## [To do]
The response must reproduce exactly every line of the material below holding the word "concat".

## [Records for the exercise]
(* ===== verification/Pipeline.v ===== *)
(** * Pipeline: from the bytes of the client to the effects of its requests

    The composition of the protocol parser, the execution of commands and
    the release of the arguments: a buffer that holds requests one after
    the other is served as the specification serves the list of requests. *)

From S2P Require Import Prelude Util Object Db ServerOk Abstract ServerSim TString ValueSim AString StringSim.
From S2P Require Import Keyspace AKeyspace Frame KeyspaceSim Server ServerRefine Sds SdsProofs Protocol.
From S2P Require Import ProtocolProofs.

(** ** Specification *)

(** One request: its arguments, the command, and none after it. *)
Definition aserve (table : spec_table) (r : list (list Z)) : AM outcome :=
  _ ← aset_args r;
  o ← aprocessCommand table;
  match o with
  | C_OK => _ ← aset_args []; mret C_OK
  | CLOSE_AFTER_REPLY => mret CLOSE_AFTER_REPLY
  end.

(** The requests in order, up to one that closes the connection. *)
Fixpoint aserve_all (table : spec_table) (rs : list (list (list Z))) : AM bool :=
  match rs with
  | [] => mret false
  | r :: rs =>
      o ← aserve table r;
      match o with
      | C_OK => aserve_all table rs
      | CLOSE_AFTER_REPLY => mret true
      end
  end.

(** ** The objects of the arguments *)

Lemma raw_push s a k : raw_args any s -> is_sds s a k -> raw_args any (with_argv (argv s ++ [a]) s).
Proof.
  intros H Ha i b _ Hb. cbn in Hb. apply lookup_app_Some in Hb as [Hb|[_ Hb]]; [by apply (H i b)|].
  apply list_lookup_singleton_Some in Hb as [_ <-]. by exists k.
Qed.

(** A new string, by either function. *)
Lemma push_arg_spec f s : server_ok s -> raw_args any s -> Z.of_nat (length f.2) <= ALLOC_MAX ->
  exists s', push_arg f s = Ret (tt, s') /\ server_ok s' /\ raw_args any s' /\
    length (argv s') = S (length (argv s)) /\
    abs s' = mk_astate (adbs (abs s)) (aargs (abs s) ++ [f.2]) (acur (abs s)) (acf (abs s)) (alg (abs s)).
Proof.
  intros Hok Hraw Hl. unfold push_arg, mbind, M_bind.
  assert (Hcreate : exists s1 r, (if f.1 then createRawStringObject f.2 else createStringObject f.2) s = Ret (brk s, s1) /\
    type r = OBJ_STRING /\ sdsEncodedObject r = true /\ ptr r = PSds f.2 /\ obj_ok r /\
    ok (fun b => 0 + tok (brk s) b) s1 /\ abs s1 = abs s /\ kept s s1 /\ heap s1 = <[brk s := r]> (heap s)).
  { destruct f as [[] str]; cbn [fst snd] in *.
    - destruct (createObject_spec x0 s (PSds str) Hok) as (s1 & r & E & -> & H1 & H2 & H3 & H4 & H5 & H6); [done|].
      exists s1, (mk_robj OBJ_STRING OBJ_ENCODING_RAW (lruclock (cf s)) 1 (PSds str)). split; [exact E|]. by split_and!.
    - destruct (createStringObject_spec x0 s str Hok Hl) as (s1 & r & E & ? & ? & ? & ? & ? & ? & ? & ? & ? & ? & ?).
      exists s1, r. by split_and!. }
  destruct Hcreate as (s1 & r & E & Ht & He & Hp & Hor & Hok1 & Ha1 & Hk1 & Hh1). rewrite E.
  unfold get, set_argv. set (a := brk s) in *.
  assert (Hr1 : heap s1 !! a = Some r) by (by rewrite Hh1, lookup_insert_eq).
  assert (Hsds : is_sds s1 a f.2) by (exists r; by split_and!).
  exists (with_argv (argv s1 ++ [a]) s1). split; [done|]. split; [|split; [|split]].
  - eapply ok_ext; [|apply (with_argv_ok _ s1 (argv s1 ++ [a]) Hok1)].
    + intros b. cbv beta. rewrite argv_refs_app. cbn. lia.
    + intros b Hb. apply elem_of_app in Hb as [Hb|Hb].
      * destruct (args_live _ s1 b Hok1 Hb) as [o Ho]. exists o. split; [done|]. by eapply ok_args.
      * apply list_elem_of_singleton in Hb as ->. by exists r.
  - eapply raw_push; [by eapply raw_kept|exact Hsds].
  - cbn. rewrite length_app. destruct Hk1 as (-> & _). cbn. lia.
  - rewrite <- Ha1. unfold abs. cbn. f_equal. rewrite fmap_app. cbn.
    rewrite (abs_arg_str _ _ r) by done. unfold string_of. by rewrite Hp.
Qed.

Lemma push_args_spec l s : server_ok s -> raw_args any s -> Forall (fun f => Z.of_nat (length f.2) <= ALLOC_MAX) l ->
  exists s', push_args l s = Ret (tt, s') /\ server_ok s' /\ raw_args any s' /\
    length (argv s') = (length (argv s) + length l)%nat /\
    abs s' = mk_astate (adbs (abs s)) (aargs (abs s) ++ map snd l) (acur (abs s)) (acf (abs s)) (alg (abs s)).
Proof.
  intros Hok Hraw Hl. revert s Hok Hraw. induction Hl as [|f l Hf Hl IH]; intros s Hok Hraw.
  - exists s. split; [done|]. do 2 (split; [done|]). split; [cbn; lia|]. cbn. by rewrite app_nil_r.
  - destruct (push_arg_spec f s Hok Hraw Hf) as (s1 & E1 & Hok1 & Hraw1 & Hn1 & Ha1).
    destruct (IH s1 Hok1 Hraw1) as (s2 & E2 & Hok2 & Hraw2 & Hn2 & Ha2).
    exists s2. cbn [push_args]. unfold mbind, M_bind. rewrite E1, E2. split; [done|]. do 2 (split; [done|]).
    split; [cbn; lia|]. rewrite Ha2, Ha1. cbn. by rewrite <- app_assoc.
Qed.

(** ** Serving *)

(** A connection between two requests. *)
Definition idle (bytes : list Z) : conn := mk_conn bytes None 0 (-1) false.

Lemma encode_nonempty r rest : encode_request r ++ rest <> [].
Proof. done. Qed.

(** The server as it is between two requests. *)
Definition between (s : server) : Prop := server_ok s /\ argv s = [].

Lemma request_alloc r l : request_ok r -> map snd l = r ->
  Forall (fun f : found_arg => Z.of_nat (length f.2) <= ALLOC_MAX) l.
Proof.
  intros (_ & _ & H) <-. induction l as [|f l IH]; [done|]. apply Forall_cons in H as [H1 H2].
  constructor; [unfold ALLOC_MAX; lia|auto].
Qed.

(** The requests are served; [rest] is what is left to read. *)
Lemma input_loop_sim (table : spec_table) rs : forall fuel s, table_ok table -> between s -> Forall request_ok rs ->
  (length (concat (map encode_request rs)) < fuel)%nat ->
  sim s (input_loop (map fst table) fuel (idle (concat (map encode_request rs)))) (aserve_all table rs)
    (fun s' c closed => server_ok s' /\ close_after_reply c = closed /\ (closed = false -> c = idle [] /\ argv s' = [])).
Proof.
  induction rs as [|r rs IH]; intros fuel s Ht [Hok Harg] Hrs Hf.
  { destruct fuel; cbn [input_loop map concat idle querybuf aserve_all];
      rewrite bool_decide_true by done; by apply sim_ret. }
  apply Forall_cons in Hrs as [Hr Hrs]. cbn [map concat] in *. set (rest := concat (map encode_request rs)) in *.
  destruct fuel as [|fuel]; [lia|]. cbn [input_loop aserve_all].
  rewrite bool_decide_false by apply encode_nonempty. cbn [close_after_reply idle].
  assert (Ec : with_reqtype (idle (encode_request r ++ rest)) =
    mk_conn (encode_request r ++ rest) (Some PROTO_REQ_MULTIBULK) 0 (-1) false) by done.
  rewrite Ec. set (c := mk_conn _ _ 0 _ _).
  destruct (multibulk_ok r rest c Hr eq_refl eq_refl eq_refl) as (l & El & Ep).
  eapply sim_read; [apply argc_at|]. rewrite Harg.
  change (parse_request (Z.of_nat (length [])) c) with (processMultibulkBuffer 0 c).
  rewrite Ep. cbn [p_args p_error p_ok p_conn negb].
  destruct (push_args_spec l s Hok) as (s1 & E1 & Hok1 & Hraw1 & Hn1 & Ha1).
  { intros i a _ Hi. by rewrite Harg in Hi. }
  { by eapply request_alloc. }
  rewrite Harg in Hn1. cbn in Hn1. assert (Hnr : length (argv s1) = length r) by (rewrite Hn1, <- El; by rewrite length_map).
  assert (Ha1' : aset_args r (abs s) = Ret (tt, abs s1)).
  { unfold aset_args. rewrite Ha1. cbn. by rewrite Harg, El. }
  unfold aserve. apply sim_assoc_r. eapply sim_both; [exact E1|exact Ha1'|]. eapply sim_read; [done|].
  eapply sim_read; [apply argc_at|]. destruct Hr as (Hr1 & Hr2 & _).
  destruct (Z.eqb_spec (Z.of_nat (length (argv s1))) 0); [lia|].
  apply sim_assoc_r. eapply sim_bind; [apply processCommand_sim; [done|by split|unfold argc_ok; lia]|].
  intros s2 o o' (-> & Hok2). destruct o.
  - apply sim_assoc_r. eapply sim_bind; [by apply resetClient_sim|]. intros s3 [] [] (Hok3 & Harg3).
    eapply sim_right; [done|]. apply (IH fuel s3); [done|by split|done|]. rewrite length_app in Hf. cbn in Hf. lia.
  - eapply sim_right; [done|]. destruct fuel as [|fuel]; cbn [input_loop querybuf close_after_reply].
    + destruct (bool_decide _) eqn:Eb; [by apply sim_ret|]. rewrite length_app in Hf. cbn in Hf. lia.
    + destruct (bool_decide _); by apply sim_ret.
Qed.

## [Exercise result]
  (length (concat (map encode_request rs)) < fuel)%nat ->
  sim s (input_loop (map fst table) fuel (idle (concat (map encode_request rs)))) (aserve_all table rs)
  { destruct fuel; cbn [input_loop map concat idle querybuf aserve_all];
  apply Forall_cons in Hrs as [Hr Hrs]. cbn [map concat] in *. set (rest := concat (map encode_request rs)) in *.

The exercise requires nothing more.